## Provided information
________________________________________

(** One page: read the parent's entry, take a page, copy, map. *)
Lemma copy_page pgdir T U d s p l Td Ud i q f :
  copying pgdir T U d s (p :: l) Td Ud i -> 0 <= i < UPAGES -> U !! i = Some (q, f) ->
  exists s1 s2 l2 Td2 Ud2 n2 r,
    kalloc s = ([], Ret p s1) /\ p <> 0
    /\ mappages d (PGSIZE * i) PGSIZE (v2p p) (Z.lor f PTE_P) (on_ram (memmove p q PGSIZE) s1) = ([], Ret r s2)
    /\ l2 `suffix_of` l
    /\ kept (fun x => (x ∉ p :: l) /\ ~ owns d Td Ud x) s s2
    /\ copying pgdir T U d s2 l2 Td2 Ud2 n2
    /\ (r = 0 /\ n2 = i + 1 /\ (length l <= length l2 + 1)%nat \/ r = -1 /\ n2 = i /\ l = [])
    /\ (forall x, owns d Td2 Ud2 x -> owns d Td Ud x \/ x ∈ p :: l).
Proof.
  intros [Hp Hc Hap Hcp] Hi HU.
  destruct (free_page _ _ _ _ _ _ _ Hp) as (Hg & Hpl & _). pose proof (free_page _ _ _ _ _ _ _ Hc) as Hfr.
  pose proof Hfr as (_ & _ & Hpt & Hpu).
  destruct (kalloc_inv kend Hend s (p :: l)) as (s1 & Hk & Ha & Hr & _); [apply Hp|].
  destruct (sp_page _ _ _ _ _ _ Hp _ _ _ HU) as (_ & Hgq & Hql & _ & Hf).
  set (s1' := on_ram (memmove p q PGSIZE) s1).
  assert (forall x, ~ in_page p x -> ram s1' x = ram s x) as Hout.
  { intros x Hx. cbn. rewrite memmove_page, Hr by done. by rewrite bool_decide_eq_false_2. }
  assert (mem_ok (ram s1')) as Hm.
  { intros x. cbn. rewrite memmove_page by done. pose proof (ai_ram _ _ _ Ha). case_bool_decide; auto. }
  pose proof (space_take s s1 l pgdir T U p (ram s1') Hp Ha Hr Hm Hout) as Hp1.
  pose proof (space_take s s1 l d Td Ud p (ram s1') Hc Ha Hr Hm Hout) as Hc1.
  destruct (map_user kend Hend s1' l d Td Ud i p (Z.lor f PTE_P) Hc1 Hfr) as (s2 & l2 & Td2 & r & E & Hst & Hres);
    [by apply lor_flags_range|done|apply Hcp; lia|].
  assert (kept (fun x => (x ∉ p :: l) /\ ~ tables d Td x) s s2) as Hkp.
  { eapply kept_trans; [|apply (step_kept _ _ _ _ _ _ _ _ Hst)|].
    - intros x y [Hx _] Hgx Hy. apply Hout. apply (good_page_disjoint kend x); auto. intros ->. apply Hx. by left.
    - intros x [[_ ?]%not_elem_of_cons ?]. done. }
  assert (forall x, owns pgdir T U x -> ~ tables d Td x) as Hpd by (intros x Hx Ht; apply (Hap x Hx); by left).
  pose proof (good_page_range kend Hend p Hg) as Hrg.
  assert (kept (fun x => (x ∉ p :: l) /\ ~ owns d Td Ud x) s s2) as Hkp'.
  { apply (kept_weaken _ _ _ _ _ Hkp). intros x [? Hx]. split; [done|]. intros ?; apply Hx; by left. }
  pose proof (space_other_step _ _ _ _ _ _ _ _ _ _ Hp1 Hst Hpd) as Hp2.
  assert (copied s2 U Ud i) as Hcp2.
  { apply (copied_kept s s2 (p :: l) pgdir T d Td); auto. apply (kept_weaken _ _ _ _ _ Hkp). intros x [(j & g & Hx)|(j & g & Hx)].
    - destruct (owned_page _ _ _ _ _ x Hp) as [_ ?]; [right; by exists j, g|]. split; [done|]. apply Hpd. right. by exists j, g.
    - destruct (sp_page _ _ _ _ _ _ Hc _ _ _ Hx) as (_ & _ & ? & ? & _). done. }
  assert (forall x, owns d Td2 (<[i := (p, Z.lor f PTE_P)]> Ud) x -> owns d Td Ud x \/ x ∈ p :: l) as Hown.
  { intros x. apply (owns_step d s1' l Td s2 l2 Td2 Ud _ (p :: l) x Hst); [intros; by right|].
    intros n g [[_ [= <- _]]|[_ Hn]]%lookup_insert_Some; [right; by left|left; eauto]. }
  exists s1, s2, l2, Td2. destruct Hres as [(-> & Hc2 & Hlen)|(-> & -> & -> & -> & ->)].
  - exists (<[i := (p, Z.lor f PTE_P)]> Ud), (i + 1), 0. split_and!; try done; try (vm_consts; lia); [apply Hst|].
    constructor; auto.
    + intros x Hx [Ho|Ho]%Hown; [by apply (Hap x)|by destruct (owned_page _ _ _ _ _ x Hp Hx)].
    + apply (copied_snoc _ _ _ _ q f); auto; [lia|]. intros x Hx. rewrite (step_kept _ _ _ _ _ _ _ _ Hst p x) by done.
      cbn. rewrite memmove_page by done. rewrite bool_decide_eq_true_2 by done. rewrite Hr. symmetry.
      apply (Hkp q); [split; [done|]|done|vm_consts; lia]. apply Hpd. right. by exists i, f.
  - exists Ud, i, (-1). split_and!; try done; try (vm_consts; lia); try (by constructor); by left.
Qed.
(* ===== verification/Processes.v ===== *)
(** * Processes: what proc.c promises

    The theorems on the process table: the invariant every interleaving keeps,
    that [wait] misses no [exit], that [wait] reclaims the memory of a child, and
    what [kill] does to slots that are not in use. *)

From stdpp Require Import base numbers list gmap strings.
From S2P Require Import Prelude Bytes Mem Str Kalloc Vm VmTable VmSpace VmKernel VmCopy Proc ProcSys ProcInv Uvm.

Open Scope Z_scope.

(** ** Every interleaving *)

(** A run: the first process is scheduled, forks, and its child is ready. *)
Definition some_run : psys :=
  mk_psys (mk_ptable false (<[1%nat := set_parent (Some 0%nat) (set_state RUNNABLE (set_pid 2 proc0))]>
                              (<[0%nat := set_state RUNNING (set_pid 1 proc0)]> (replicate NPROC proc0))) (Some 0%nat) 3)
          (fupd (fun _ => None) 0%nat (Some 0%nat)) (fupd (fupd (fupd (fun _ => None) 0%nat (Some (1%nat, false))) 0%nat (Some (1%nat, true))) 0%nat None) 2.

Lemma some_run_reachable : rtc psys_step boot some_run.
Proof.
  eapply rtc_l. { by eapply (ps_schedule boot 0 0); vm_compute. }
  eapply rtc_l. { by eapply (ps_allocproc _ 0 0 1); vm_compute. }
  eapply rtc_l. { by eapply (ps_fork_parent _ 0 0 1); vm_compute. }
  eapply rtc_l. { by eapply (ps_fork_returns _ 0 0 1); vm_compute. }
  apply rtc_refl.
Qed.

(** C11: in every interleaving of scheduling, fork, exit, wait, sleep, wakeup and
    kill on any number of CPUs, a process is in the running state exactly when
    one CPU runs it, and never two; and every process but init that has left [fork]
    has a parent that is alive and not a zombie.  As long as fewer than [2 ^ 31 - 1]
    process ids were given out since the start, the ids of the processes in use are
    positive and distinct; later [nextpid] wraps around and they need not be. *)
Theorem proc_table_invariant s :
  rtc psys_step boot s ->
  (forall i p, procs (tab s) !! i = Some p -> state p = RUNNING <-> exists c, cur s c = Some i)
  /\ (forall c c' i, cur s c = Some i -> cur s c' = Some i -> c = c')
  /\ (forall i p, procs (tab s) !! i = Some p -> state p <> UNUSED -> state p <> EMBRYO ->
        initproc (tab s) <> Some i ->
        exists q pq, parent p = Some q /\ procs (tab s) !! q = Some pq /\ alive pq)
  /\ (given s < 2 ^ 31 - 1 ->
        nextpid (tab s) = given s + 1
        /\ (forall i p, procs (tab s) !! i = Some p -> state p <> UNUSED -> 0 < pid p < nextpid (tab s))
        /\ (forall i j p q, procs (tab s) !! i = Some p -> procs (tab s) !! j = Some q ->
              state p <> UNUSED -> state q <> UNUSED -> pid p = pid q -> i = j)).
Proof.
  intros [_ _ [H1 H2 H3] Hp Hf _]%reachable_inv. split_and!; eauto.
  - intros i p Hi. split; [by apply H3|]. intros [c Hc]. destruct (H1 c i Hc) as (q & Hq & ?). congruence.
  - intros i p Hi Hu He Hn. destruct (fo_has _ _ _ Hf i p Hi Hu He Hn) as [q Hq].
    destruct (fo_parent _ _ _ Hf i p q Hi Hq) as (pq & ? & ?). eauto.
  - intros Hg. destruct Hp as [Hn [_ H4 H5]]; [unfold few; lia|]. eauto.
Qed.
Lemma proc_table_invariant_witness :
  exists q pq, parent (set_parent (Some 0%nat) (set_state RUNNABLE (set_pid 2 proc0))) = Some q
    /\ procs (tab some_run) !! q = Some pq /\ alive pq.
Proof.
  destruct (proc_table_invariant some_run some_run_reachable) as (_ & _ & H & _).
  apply (H 1%nat); [reflexivity|discriminate..].
Defined.

(** C12: no exit is missed.  In every interleaving, a process that sleeps on a
    process address sleeps in its own [wait], and then none of its children is a
    zombie: each exit that happened before was seen, and each later one wakes the
    parent up. *)
Theorem wait_no_lost_exit s i p j :
  rtc psys_step boot s -> procs (tab s) !! i = Some p -> state p = SLEEPING -> pchan p = Some (ChProc j) ->
  j = i /\ forall k z, procs (tab s) !! k = Some z -> parent z = Some i -> state z <> ZOMBIE.
Proof. intros [_ _ _ _ _ Hw]%reachable_inv Hp Hs Hc. by apply (wo_wait _ Hw i p j Hp). Qed.

(** [some_run], where the first process then waits for its child. *)
Definition waiting_run : psys :=
  mk_psys (mk_ptable false (<[1%nat := set_parent (Some 0%nat) (set_state RUNNABLE (set_pid 2 proc0))]>
                              (<[0%nat := set_pchan (Some (ChProc 0)) (set_state SLEEPING (set_pid 1 proc0))]> (replicate NPROC proc0))) (Some 0%nat) 3)
          (fupd (cur some_run) 0%nat None) (forking some_run) (given some_run).
Lemma wait_no_lost_exit_witness :
  state (set_parent (Some 0%nat) (set_state RUNNABLE (set_pid 2 proc0))) <> ZOMBIE.
Proof.
  assert (rtc psys_step boot waiting_run) as Hr.
  { etransitivity; [apply some_run_reachable|]. apply rtc_once. by eapply (ps_wait_sleeps _ 0 0); vm_compute. }
  destruct (wait_no_lost_exit waiting_run 0 (set_pchan (Some (ChProc 0)) (set_state SLEEPING (set_pid 1 proc0))) 0 Hr) as [_ H]; [reflexivity|reflexivity|reflexivity|].
  apply (H 1%nat); reflexivity.
Defined.

(** ** kill and free slots *)

(** [kill] does not look at the state of a slot.  Free slots have pid 0, so
    [kill] of process id 0 reports success and marks the first free slot, and as
    [allocproc] leaves the mark the next process made there is born killed. *)
Theorem kill_marks_free_slot t i p :
  pt_lock t = false -> find_unused (procs t) 0 = Some i -> find_pid 0 (procs t) = Some i ->
  procs t !! i = Some p -> state p = UNUSED ->
  exists t1 t2 p', kill 0 t = ([], Ret 0 t1) /\ take_slot t1 = ([], Ret (Some i) t2)
    /\ procs t2 !! i = Some p' /\ state p' = EMBRYO /\ killed p' = true.
Proof.
  destruct t as [lk l ip nx]. cbn [pt_lock procs]. intros -> Hu Hf Hp Hs.
  set (t1 := mk_ptable false (alter kill_one i l) ip nx).
  assert (kill 0 (mk_ptable false l ip nx) = ([], Ret 0 t1)) as E1.
  { unfold kill. erewrite bind_nil by reflexivity. erewrite bind_nil by reflexivity.
    cbn [procs lset ptlock]. rewrite Hf. unfold updp, bind, get, deref. cbn [procs lset ptlock]. by rewrite Hp. }
  assert (find_unused (alter kill_one i l) 0 = Some i) as Hu'.
  { apply find_unused_mark; [|done]. intros q. unfold kill_one. case_decide as E; [|done]. cbn in *. by rewrite E. }
  assert (alter kill_one i l !! i = Some (set_killed true p)) as Hk.
  { rewrite list_lookup_alter_eq, Hp. cbn. unfold kill_one. cbn. by rewrite decide_False by (rewrite Hs; done). }
  exists t1, (mk_ptable false (alter (set_pid nx) i (alter (set_state EMBRYO) i (alter kill_one i l))) ip (s32 (nx + 1))),
    (set_pid nx (set_state EMBRYO (set_killed true p))).
  split; [done|]. split; [|split; [|done]].
  - unfold take_slot. erewrite bind_nil by reflexivity. erewrite bind_nil by reflexivity.
    unfold t1. cbn [procs lset ptlock]. rewrite Hu'.
    unfold updp, bind, get, deref. cbn [procs lset ptlock on_procs modify]. rewrite Hk. cbn.
    by rewrite list_lookup_alter_eq, Hk.
  - cbn [procs]. rewrite list_lookup_alter_eq, list_lookup_alter_eq, Hk. done.
Qed.
Lemma kill_marks_free_slot_witness :
  exists t1 t2 p', kill 0 (tab boot) = ([], Ret 0 t1) /\ take_slot t1 = ([], Ret (Some 1%nat) t2)
    /\ procs t2 !! 1%nat = Some p' /\ state p' = EMBRYO /\ killed p' = true.
Proof. apply (kill_marks_free_slot (tab boot) 1 proc0); reflexivity. Defined.

(** ** Reaping a child *)

Lemma zoom_ret {S T A} (L : lens S T) (m : M T A) s a t :
  m (lget L s) = ([], Ret a t) -> zoom L m s = ([], Ret a (lset L t s)).
Proof. intros E. unfold zoom. by rewrite E. Qed.

Lemma get_p_run {F A} (f : proc -> A) i (k : kern F) p :
  procs (kpt k) !! i = Some p -> get_p f i k = ([], Ret (f p) k).
Proof. intros Hp. unfold get_p, zoom, getp, bind, get, deref. cbn. rewrite Hp. by destruct k. Qed.

Lemma upd_p_run {F} i f (k : kern F) p :
  procs (kpt k) !! i = Some p ->
  upd_p i f k = ([], Ret tt (mk_kern (on_procs (alter f i) (kpt k)) (kfiles k) (kcr3 k) (kfirst k) (kticks k) (ktlock k))).
Proof. intros Hp. unfold upd_p, zoom, updp, bind, get, deref. cbn. by rewrite Hp. Qed.

(** C13: [wait] with a zombie child returns the child's pid, frees the slot, and
    gives the child's kernel stack and every page of its address space back to
    the allocator, each once; no other page and no file changes. *)
Theorem wait_reclaims {F} `{HasMem F} kend (k : kern F) me i p l T U K :
  KERNBASE < kend -> pt_lock (kpt k) = false ->
  zombie_child me (procs (kpt k)) = Some i -> procs (kpt k) !! i = Some p ->
  space kend (kpm k) l (pgdir p) T U -> upto U 0 K -> K <= UPAGES ->
  good_page kend (kstack p) -> kstack p ∉ l -> ~ owns (pgdir p) T U (kstack p) ->
  exists k' fl, wait kend me k = ([], Ret (pid p) k')
    /\ kpt k' = mk_ptable false (alter (fun p => reap (set_kstack 0 p)) i (procs (kpt k))) (initproc (kpt k)) (nextpid (kpt k))
    /\ alloc_inv kend (kpm k') (fl ++ l)
    /\ (forall q, q ∈ fl <-> q = kstack p \/ owns (pgdir p) T U q)
    /\ kept kend (fun q => q <> kstack p /\ ~ owns (pgdir p) T U q) (kpm k) (kpm k')
    /\ kfiles k' = lset f_mem (kpm k') (kfiles k).
Proof.
  intros Hpos Hlk Hz Hp Hs Hto HK Hg Hl Ho. assert (KERNBASE <= kend) as Hend by lia.
  destruct k as [[lk pl ip nx] fs cr fi tk tl]. unfold kpm in *. cbn [kpt kfiles procs pt_lock initproc nextpid] in *. subst lk.
  set (pm := lget f_mem fs) in *.
  destruct (kfree_inv kend Hend pm l (kstack p)) as (pm1 & Ek & Ha1 & _ & Hfr1 & _); [apply Hs|done|done|].
  assert (kept kend (fun q => q <> kstack p) pm pm1) as Hk1.
  { intros q x Hq Hgq Hx. apply Hfr1. by apply (good_page_disjoint kend q). }
  assert (space kend pm1 (kstack p :: l) (pgdir p) T U) as Hs1.
  { apply (space_other kend pm l); [done|done| |].
    - intros q Hq [->|Hin]%elem_of_cons; [done|]. by apply (owned_page _ _ _ _ _ _ _ Hs Hq).
    - apply (kept_weaken _ _ _ _ _ Hk1). by intros q Hq ->. }
  destruct (freevm_ok kend Hend Hpos pm1 (kstack p :: l) (pgdir p) T U K Hs1 HK Hto) as (pm2 & fl & Ef & Ha2 & Hfl & Hk2).
  exists (mk_kern (mk_ptable false (alter (fun p => reap (set_kstack 0 p)) i pl) ip nx) (lset f_mem pm2 fs) cr fi tk tl), (fl ++ [kstack p]).
  cbn [kpt kfiles]. rewrite f_get_set.
  split; [|split; [done|split; [by rewrite <- app_assoc|split; [|split; [|done]]]]].
  - unfold wait. erewrite bind_nil by reflexivity. erewrite bind_nil by reflexivity. cbn [kpt kfiles kcr3 kfirst kticks ktlock lset lget PT ptlock procs initproc nextpid].
    rewrite Hz. erewrite bind_nil by (by apply get_p_run). erewrite bind_nil by (by apply get_p_run).
    erewrite bind_nil by (apply zoom_ret; exact Ek). erewrite bind_nil by (by apply (upd_p_run _ _ _ p)).
    erewrite bind_nil by (apply (get_p_run _ _ _ (set_kstack 0 p)); cbn; by rewrite list_lookup_alter_eq, Hp).
    erewrite bind_nil by (apply zoom_ret; cbn [lget PM]; unfold kpm; cbn [kfiles lset PM]; rewrite f_get_set; exact Ef).
    erewrite bind_nil by (apply (upd_p_run _ _ _ (set_kstack 0 p)); cbn; by rewrite list_lookup_alter_eq, Hp).
    erewrite bind_nil by reflexivity. cbn. by rewrite alter_alter, f_set_set.
  - intros q. rewrite elem_of_app, Hfl, list_elem_of_singleton. tauto.
  - eapply kept_trans; [apply (kept_weaken _ _ _ _ _ Hk1)|apply Hk2|]; by intros q [? ?].
Qed.

(** Memory alone. *)
#[export] Instance mem_only : HasMem pmem := {
  f_mem := Lens (fun m => m) (fun m _ => m); f_get_set := fun _ _ => eq_refl; f_set_set := fun _ _ _ => eq_refl;
  f_set_get := fun _ => eq_refl
}.
Lemma wait_reclaims_witness :
  exists (k k' : kern pmem) fl l, wait some_end 0 k = ([], Ret 2 k') /\ alloc_inv some_end (kpm k') (fl ++ l)
    /\ length l = 3%nat.
Proof.
  destruct (booted 4 ltac:(done)) as (s & l & d & Hs & Hl). destruct l as [|ks l]; [done|].
  destruct (kalloc_inv some_end ltac:(done) s (ks :: l)) as (s1 & _ & Ha & Hr & _); [apply Hs|].
  pose proof (space_pop some_end s s1 l d ∅ ∅ ks Hs Ha Hr) as Hs1.
  destruct (free_page _ _ _ _ _ _ _ Hs) as (Hg & Hkl & Hkt & _).
  set (child := set_pgdir d (set_kstack ks (set_parent (Some 0%nat) (set_state ZOMBIE (set_pid 2 proc0))))).
  set (k := mk_kern (mk_ptable false [boot_proc; child] (Some 0%nat) 3) s1 0 false 0 false).
  destruct (wait_reclaims some_end k 0 1 child l ∅ ∅ 0) as (k' & fl & E & _ & Ha' & _);
    [done|reflexivity|reflexivity|reflexivity|exact Hs1| |done|done|done| |].
  { intros i Hi. rewrite lookup_empty. split; [by intros []|lia]. }
  { intros [?|(n & f & Hn)]; [done|by apply lookup_empty_Some in Hn]. }
  exists k, k', fl, l. split; [exact E|]. split; [exact Ha'|]. by injection Hl.
Defined.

________________________________________

## Task
Copy whichever lines above contain the string "erewrite".

## Response to this task
  { unfold kill. erewrite bind_nil by reflexivity. erewrite bind_nil by reflexivity.
  - unfold take_slot. erewrite bind_nil by reflexivity. erewrite bind_nil by reflexivity.
  - unfold wait. erewrite bind_nil by reflexivity. erewrite bind_nil by reflexivity. cbn [kpt kfiles kcr3 kfirst kticks ktlock lset lget PT ptlock procs initproc nextpid].
    rewrite Hz. erewrite bind_nil by (by apply get_p_run). erewrite bind_nil by (by apply get_p_run).
    erewrite bind_nil by (apply zoom_ret; exact Ek). erewrite bind_nil by (by apply (upd_p_run _ _ _ p)).
    erewrite bind_nil by (apply (get_p_run _ _ _ (set_kstack 0 p)); cbn; by rewrite list_lookup_alter_eq, Hp).
    erewrite bind_nil by (apply zoom_ret; cbn [lget PM]; unfold kpm; cbn [kfiles lset PM]; rewrite f_get_set; exact Ef).
    erewrite bind_nil by (apply (upd_p_run _ _ _ (set_kstack 0 p)); cbn; by rewrite list_lookup_alter_eq, Hp).
    erewrite bind_nil by reflexivity. cbn. by rewrite alter_alter, f_set_set.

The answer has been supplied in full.